BEGIN Records for processing

(* ===== verification/Itable.v ===== *)
(** The tables for interface calls ([klassItable], oops/klassVtable): an offset
    table with an entry of two words for each interface and a terminator, then
    the methods of each interface. [Wild] is an access outside of the table, or
    a failed guarantee. *)

From S2P Require Import Prelude Symbols FormatChecker ClassFileStream LoadedClass Vtable.
#[local] Open Scope Z_scope.
#[local] Open Scope check_scope.

Definition HeapWordSize : Z := 8.
Definition itableOffsetEntry_size : Z := 2.
Definition itableMethodEntry_size : Z := 1.

Section itable.
Variable address : Symbol -> Z.
Variable universe : Universe.
Variable check_signature_loaders : Symbol -> Loader -> Loader -> Outcome (option Symbol).
(** The offset of the table in the class, in bytes. *)
Variable start_of_itable : instanceKlass -> Z.
Variable heap : Heap.

Abbreviation klass := (klass_at heap).

(** ** Layout *)

(** The calls of [doit]. *)
Definition visit_interface (intf : klassOop) : list (klassOop * Z) :=
  let methods := ik_methods (klass intf) in
  let method_count := zlength methods in
  let method_count :=
    match methods with
    | m :: _ => if String.eqb (m_name m) object_initializer_name then method_count - 1 else method_count
    | [] => method_count
    end in
  if 0 <? method_count then [(intf, method_count)] else [].
Definition visit_all_interfaces (transitive_intf : list klassOop) : list (klassOop * Z) :=
  flat_map visit_interface transitive_intf.

Definition nof_methods (visits : list (klassOop * Z)) : Z := fold_left (fun n v => n + snd v) visits 0.
Definition nof_interfaces (visits : list (klassOop * Z)) : Z := fold_left (fun n _ => n + 1) visits 0.

Definition calc_itable_size (num_interfaces num_methods : Z) : Z :=
  num_interfaces * itableOffsetEntry_size + num_methods * itableMethodEntry_size.

Definition compute_itable_size (transitive_interfaces : list klassOop) : Z :=
  let visits := visit_all_interfaces transitive_interfaces in
  calc_itable_size (nof_interfaces visits + 1) (nof_methods visits).

Definition put_word (index : Z) (w : ItableWord) (table : list ItableWord) : Outcome (list ItableWord) :=
  match zlookup table index with Some _ => Return (zinsert table index w) | None => Wild end.

(** [SetupItableClosure]: the entries are counted in words. *)
Record Setup : Type := mkSetup {
  su_table : list ItableWord;
  su_offset_entry : Z;
  su_method_entry : Z
}.

Definition setup_entry (ik : instanceKlass) (su : Setup) (visit : klassOop * Z) : Outcome Setup :=
  let offset := s4 (start_of_itable ik + su_method_entry su * HeapWordSize) in
  table <-- put_word (su_offset_entry su) (KlassWord (fst visit)) (su_table su);
  table <-- put_word (su_offset_entry su + 1) (OffsetWord offset) table;
  Return (mkSetup table (su_offset_entry su + itableOffsetEntry_size)
            (su_method_entry su + snd visit * itableMethodEntry_size)).

Definition setup_itable_offset_table (ik : instanceKlass) : Outcome (list ItableWord) :=
  if ik_itable_length ik =? 0 then Return (ik_itable ik)
  else
    let visits := visit_all_interfaces (ik_transitive_interfaces ik) in
    let ime := (nof_interfaces visits + 1) * itableOffsetEntry_size in
    su <-- for_methods (setup_entry ik) visits (mkSetup (ik_itable ik) 0 ime);
    Return (su_table su).

(** ** The klassItable of a class *)

Record klassItable : Type := mkItable {
  size_offset_table : Z;
  size_method_table : Z
}.

Definition offset_of_word (w : ItableWord) : Z := match w with OffsetWord o => o | _ => 0 end.

Definition new_klassItable (ik : instanceKlass) : Outcome klassItable :=
  if 0 <? ik_itable_length ik then
    match zlookup (ik_itable ik) 0, zlookup (ik_itable ik) 1 with
    | Some (KlassWord _), Some w =>
        let method_entry := (offset_of_word w - start_of_itable ik) / HeapWordSize in
        Return (mkItable (method_entry / itableOffsetEntry_size)
                  ((ik_itable_length ik - method_entry) / itableMethodEntry_size))
    | Some _, Some _ => Return (mkItable 0 0)
    | _, _ => Wild
    end
  else Return (mkItable 0 0).

(** The interface and the offset of an entry of the offset table. *)
Definition offset_entry (table : list ItableWord) (i : Z) : Outcome (option klassOop * Z) :=
  match zlookup table (i * itableOffsetEntry_size), zlookup table (i * itableOffsetEntry_size + 1) with
  | Some (KlassWord k), Some w => Return (Some k, offset_of_word w)
  | Some _, Some w => Return (None, offset_of_word w)
  | _, _ => Wild
  end.

(** ** Filling the table *)

(** As LinkResolver::lookup_instance_method_in_klasses: the first method that is
    not static. *)
Fixpoint instance_method_from (fuel : nat) (klass_ : option klassOop) (name signature : Symbol) : option methodOop :=
  match fuel, klass_ with
  | S fuel', Some k =>
      match lookup_method address heap k name signature with
      | Some target =>
          if is_static target then instance_method_from fuel' (ik_super (klass (method_holder target))) name signature
          else Some target
      | None => None
      end
  | _, _ => None
  end.
Definition lookup_instance_method (k : klassOop) (name signature : Symbol) : option methodOop :=
  instance_method_from (S k) (Some k) name signature.

Definition initialize_method_entry (k : klassOop) (interface_loader : Loader) (checkconstraints : bool) (method_table_offset : Z)
    (st : list ItableWord * Z) (m : methodOop) : Outcome (list ItableWord * Z) :=
  let '(table, ime_num) := st in
  table <--
    match lookup_instance_method k (m_name m) (m_signature m) with
    | Some target =>
        if negb (is_public target) || is_abstract target then Return table
        else
          check_loaders check_signature_loaders checkconstraints (m_signature m)
            (ik_class_loader (klass (method_holder target))) interface_loader
            "loader constraint violation in interface itable initialization: when resolving method";;;
          put_word ((method_table_offset - start_of_itable (klass k)) / HeapWordSize + ime_num * itableMethodEntry_size)
            (MethodWord target) table
    | None => Return table
    end;
  Return (table, ime_num + 1).

(** A class initializer is left out if it is the first method. *)
Definition interface_methods (methods : list methodOop) : list methodOop :=
  match methods with
  | m :: rest => if is_static_initializer heap m then rest else methods
  | [] => []
  end.

Definition initialize_itable_for_interface (k : klassOop) (method_table_offset : Z) (interf : klassOop) (checkconstraints : bool)
    (table : list ItableWord) : Outcome (list ItableWord) :=
  match ik_methods (klass interf) with
  | [] => Wild
  | methods =>
      st <-- for_methods (initialize_method_entry k (ik_class_loader (klass interf)) checkconstraints method_table_offset)
               (interface_methods methods) (table, 0);
      Return (fst st)
  end.

Fixpoint initialize_entries (n : nat) (k : klassOop) (i : Z) (checkconstraints : bool) (table : list ItableWord)
    : Outcome (list ItableWord) :=
  match n with
  | O => Return table
  | S n' =>
      ioe <-- offset_entry table i;
      table <-- match fst ioe with
                | Some interf => initialize_itable_for_interface k (snd ioe) interf checkconstraints table
                | None => Wild
                end;
      initialize_entries n' k (i + 1) checkconstraints table
  end.

Definition initialize_itable (k : klassOop) (checkconstraints : bool) : Outcome (list ItableWord) :=
  let ik := klass k in
  if is_bootstrapping universe || ik_is_interface ik || (ik_itable_length ik =? itableOffsetEntry_size)
  then Return (ik_itable ik)
  else
    it <-- new_klassItable ik;
    if size_offset_table it <? 1 then Wild
    else
      let num_interfaces := size_offset_table it - 1 in
      table <-- initialize_entries (Z.to_nat num_interfaces) k 0 checkconstraints (ik_itable ik);
      ioe <-- offset_entry table (size_offset_table it - 1);
      match ioe with
      | (None, 0) => Return table
      | _ => Wild
      end.

(** Redefined methods replace the old ones among the methods of the table. *)
Definition adjust_itable_word (old_method new_method : methodOop) (w : ItableWord) : ItableWord :=
  match w with
  | MethodWord m => if bool_decide (m = old_method) then MethodWord new_method else w
  | _ => w
  end.
Definition adjust_itable_entries (it : klassItable) (old_new : list (methodOop * methodOop)) (table : list ItableWord) : list ItableWord :=
  let start := Z.to_nat (size_offset_table it * itableOffsetEntry_size) in
  let n := Z.to_nat (size_method_table it) in
  let methods := take n (drop start table) in
  let methods := fold_left (fun ws p => map (adjust_itable_word (fst p) (snd p)) ws) old_new methods in
  take start table ++ methods ++ drop (start + n) table.

(** ** Methods and their indices *)

Fixpoint index_of_method (methods : list methodOop) (m : methodOop) (index : Z) : option Z :=
  match methods with
  | [] => None
  | m' :: rest => if bool_decide (m' = m) then Some index else index_of_method rest m (index + 1)
  end.

Definition first_is_initializer (methods : list methodOop) : bool :=
  match methods with m :: _ => is_static_initializer heap m | [] => false end.

(** [None] is a read past the methods of the interface. *)
Definition compute_itable_index (m : methodOop) : option Z :=
  let methods := ik_methods (klass (method_holder m)) in
  index ← index_of_method methods m 0;
  Some (if first_is_initializer methods then index - 1 else index).

Definition method_for_itable_index (intf : klassOop) (itable_index : Z) : option methodOop :=
  let methods := ik_methods (klass intf) in
  let index := if first_is_initializer methods then itable_index + 1 else itable_index in
  if (itable_index <? 0) || (zlength methods <=? index) then None else zlookup methods index.

(** [instanceKlass::method_at_itable]: the interface is searched for among the
    [nof_interfaces] entries of the offset table, the terminator included. *)
Fixpoint search_offset_table (n : nat) (table : list ItableWord) (cnt : Z) (holder : klassOop) : Outcome Z :=
  match n with
  | O => Throw "java/lang/IncompatibleClassChangeError" ""
  | S n' =>
      ioe <-- offset_entry table cnt;
      match fst ioe with
      | Some ik => if (ik =? holder)%nat then Return (snd ioe) else search_offset_table n' table (cnt + 1) holder
      | None => search_offset_table n' table (cnt + 1) holder
      end
  end.

Definition method_at_itable (k : klassOop) (holder : klassOop) (index : Z) : Outcome methodOop :=
  let table := ik_itable (klass k) in
  ioe <-- offset_entry table 0;
  let method_table_offset_in_words := Z.quot (snd ioe) HeapWordSize in
  let itable_offset_in_words := Z.quot (start_of_itable (klass k)) HeapWordSize in
  let nof_interfaces := Z.quot (method_table_offset_in_words - itable_offset_in_words) itableOffsetEntry_size in
  offset <-- search_offset_table (Z.to_nat nof_interfaces) table 0 holder;
  match zlookup table (Z.quot (offset - start_of_itable (klass k)) HeapWordSize + index * itableMethodEntry_size) with
  | Some (MethodWord m) => Return m
  | Some NullWord => Throw "java/lang/AbstractMethodError" ""
  | _ => Wild
  end.
End itable.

END Records for processing

Required action:
Wherever the line holding "None => Return table" falls in the entries above, copy exactly from it through the line holding "Definition initialize_itable_for_interface (k", inclusive, and add nothing.

Task result:
    | None => Return table
    end;
  Return (table, ime_num + 1).

(** A class initializer is left out if it is the first method. *)
Definition interface_methods (methods : list methodOop) : list methodOop :=
  match methods with
  | m :: rest => if is_static_initializer heap m then rest else methods
  | [] => []
  end.

Definition initialize_itable_for_interface (k : klassOop) (method_table_offset : Z) (interf : klassOop) (checkconstraints : bool)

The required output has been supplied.